Though the committee unanimously approved Williams' resolution, senators’ remarks predict that the measure will launch a spirited debate on the Senate floor over funding for schools.
“We shouldn’t pit the need for water or highways against public education,” said state Sen. John Whitmire, D-Houston. “We’re not a poor state by any means.”
Whitmire said he was voting to get the resolution out of committee as part of a “good-faith effort to deal with public ed on the floor.”
“I have told you and others repeatedly that at the appropriate time I would like to address public education funding,” Williams told Whitmire. “I think that appropriate time is soon to be at hand.”
Williams’ proposal as drafted would create two new state funds: the State Water Implementation Fund of Texas, also known as SWIFT, and the State Infrastructure Fund. The former would be used to fund projects in the statewide water plan, which lists $53 billion in water-supply projects including reservoirs, wells, pipelines and desalination facilities.
The Senate Finance Committee was unanimously supportive of the part of the plan spending money on water projects. State Sen. Kel Seliger, R-Amarillo, described it as “visionary.”
The portion of the plan going to transportation was less well-received, as some senators worried the plan wouldn’t do enough to address a projected funding shortfall at the Texas Department of Transportation and would increase public debt. Under Williams’ proposal, TxDOT would largely make use of the State Infrastructure Fund to help local communities move forward with road, port and freight rail projects by either loaning out money for the projects or helping public entities borrow money for the projects at lower interest rates.
Williams, a former Senate Transportation Committee chairman, made it clear that he did not believe his plan was enough to address the state’s transportation issues. TxDOT has said it needs $4 billion in new revenue each year just to keep traffic levels around the state from getting worse.
“I don’t believe this is the silver bullet that’s going to solve our transportation problems, but I believe it’s part of a solution that must include robust new funding for road construction,” Williams said.
State Sen. Kevin Eltife, R-Tyler, who has been critical of TxDOT’s reliance on debt over the last decade to fund road projects, said he worried the plan would allow lawmakers to ignore the agency’s need for more revenue.

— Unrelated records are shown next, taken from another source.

Lemma fit_rounds_step (rounds : nat) :
  forall (i : nat) (observation : list Ob) (a a' : BaseDeepAgent) (r : res unit),
    fit_rounds fuel STEP every num_steps batch_size actor_epochs critic_epochs
      rounds i observation a = (r, a') ->
    r <> OutOfFuel
    /\ exists h,
         history a' = history a ++ h
         /\ (r = Val tt -> done a' = false ->
             cycles h
             = map (fun j => if Nat.eqb j 0 then Z.to_nat batch_size
                             else Z.to_nat every) (seq i rounds)
             /\ trailing h = 0%nat).
Proof.
  induction rounds as [| rounds IH]; intros i observation a a' r H.
  - simpl in H. unfold ret in H. injection H as <- <-.
    split; [discriminate |]. exists []. rewrite app_nil_r. auto.
  - rewrite fit_rounds_unfold in H.
    destruct (fit_round fuel STEP every num_steps batch_size actor_epochs
                critic_epochs i observation a) as [r1 a1] eqn:Hround.
    apply fit_round_inv in Hround as (Hd1 & Hfuel & hw & Hfit & Hr).
    destruct r1 as [[[|] o] | e |].
    + destruct Hr as (Hh & Hdone & Hfirst & Hlater & _).
      apply IH in H as (Hfuel2 & h2 & Hh2 & Hcycles).
      split; [exact Hfuel2 |].
      exists (hw ++ fit_call (step a1) (episode a1) :: h2).
      split; [rewrite Hh2, Hh, <- !app_assoc; reflexivity |].
      intros Hr Hd. destruct (Hcycles Hr Hd) as [Hc Ht].
      unfold cycles, trailing in *.
      rewrite cycles_from_app, trailing_from_app by assumption.
      split; [| exact Ht]. simpl. rewrite Hc. f_equal.
      destruct (Nat.eqb_spec i 0) as [Hi | Hi]; auto.
    + destruct Hr as [Hh Hdone]. injection H as <- <-.
      split; [discriminate |]. exists hw. split; [exact Hh |].
      intros _ Hd. rewrite Hdone in Hd by auto. discriminate.
    + injection H as <- <-. split; [discriminate |].
      exists hw. split; [exact Hr | discriminate].
    + exfalso. apply Hfuel; auto.
Qed.

Lemma fit_rounds_episode (rounds : nat) :
  forall (i : nat) (observation : list Ob) (a a' : BaseDeepAgent) (r : res unit),
    i <> 0%nat ->
    fit_rounds fuel EPISODE every num_steps batch_size actor_epochs
      critic_epochs rounds i observation a = (r, a') ->
    exists h,
      history a' = history a ++ h
      /\ chain every num_steps (episode a) (fit_calls h).
Proof.
  induction rounds as [| rounds IH]; intros i observation a a' r Hi H.
  - simpl in H. unfold ret in H. injection H as <- <-.
    exists []. rewrite app_nil_r. simpl. auto.
  - rewrite fit_rounds_unfold in H.
    destruct (fit_round fuel EPISODE every num_steps batch_size actor_epochs
                critic_epochs i observation a) as [r1 a1] eqn:Hround.
    apply fit_round_inv in Hround as (_ & _ & hw & Hfit & Hr).
    destruct r1 as [[[|] o] | e |].
    + destruct Hr as (Hh & _ & _ & _ & Hepisode).
      destruct (Hepisode Hi eq_refl) as [He Hs].
      apply IH in H as (h2 & Hh2 & Hchain); [| lia].
      exists (hw ++ fit_call (step a1) (episode a1) :: h2).
      split; [rewrite Hh2, Hh, <- !app_assoc; reflexivity |].
      rewrite fit_calls_app, Hfit. simpl. auto.
    + destruct Hr as [Hh _]. injection H as <- <-.
      exists hw. rewrite Hfit. simpl. auto.
    + injection H as <- <-. exists hw. rewrite Hfit. simpl. auto.
    + injection H as <- <-. exists hw. rewrite Hfit. simpl. auto.
Qed.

“To me this is just a Band-Aid,” Eltife said. He said the measure would “push the leverage to the local level,” a characterization that TxDOT Chief Executive Officer Phil Wilson did not dispute.

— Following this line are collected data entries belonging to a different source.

Definition capture_pane (pane_id : string) : M (list string) :=
  result ← subprocess_run ["tmux"; "capture-pane"; "-p"; "-t"; pane_id];
  if decide (returncode result ≠ 0) then mret []
  else mret (Str.split LF (stdout result)).

End TerminalClient.

(** ** screens.py: what the dialogs hand back *)

Record NewSessionResult := mkResult { result_name : string; result_path : string }.

Module NewSessionScreen.

(** [on_input_submitted]: Enter in the name field only moves to the path
    field ([None]: the dialog stays open); Enter in the path field
    dismisses the dialog with the name, or a random one when the name is
    blank, and the path, or the home directory when it is blank. *)
Definition on_input_submitted (input_id name_value path_value : string)
    : M (option NewSessionResult) :=
  if decide (input_id = "name") then mret None
  else
    name ← (if Str.truthy (Str.strip name_value)
            then mret (Str.strip name_value)
            else generate_random_name);
    let path := if Str.truthy (Str.strip path_value)
                then Str.strip path_value else "~" in
    mret (Some (mkResult name path)).

End NewSessionScreen.

Module RenameSessionScreen.

Definition on_input_submitted (name_value : string) : option string :=
  let new_name := Str.strip name_value in
  if Str.truthy new_name then Some new_name else None.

Williams’ resolution explicitly states that none of the State Infrastructure Fund’s spending can go toward passenger rail projects, which Williams described as “a black hole for money.”
“One passenger rail project would burn up the money in this fund,” Williams said. “I just don’t think it’s a wise use of state resources.”
The proposal would allow the Legislature to significantly increase its spending from the current budget while not running afoul of the state's constitutional spending cap, a complicated measure that would require a politically tricky majority vote in both chambers to bust. Ursula Parks, director of the state's Legislative Budget Board, told lawmakers that the spending limit does not apply to expenditures explicitly dedicated in the state's Constitution. If voters approve the spending in Williams' resolutions, that $6 billion would not be subject to the limit, she said.
State Sen. Jane Nelson, R-Flower Mound, didn't want anyone to miss Parks' point.
“The answer is it does not bust the spending limit," Nelson said. "You should reiterate that."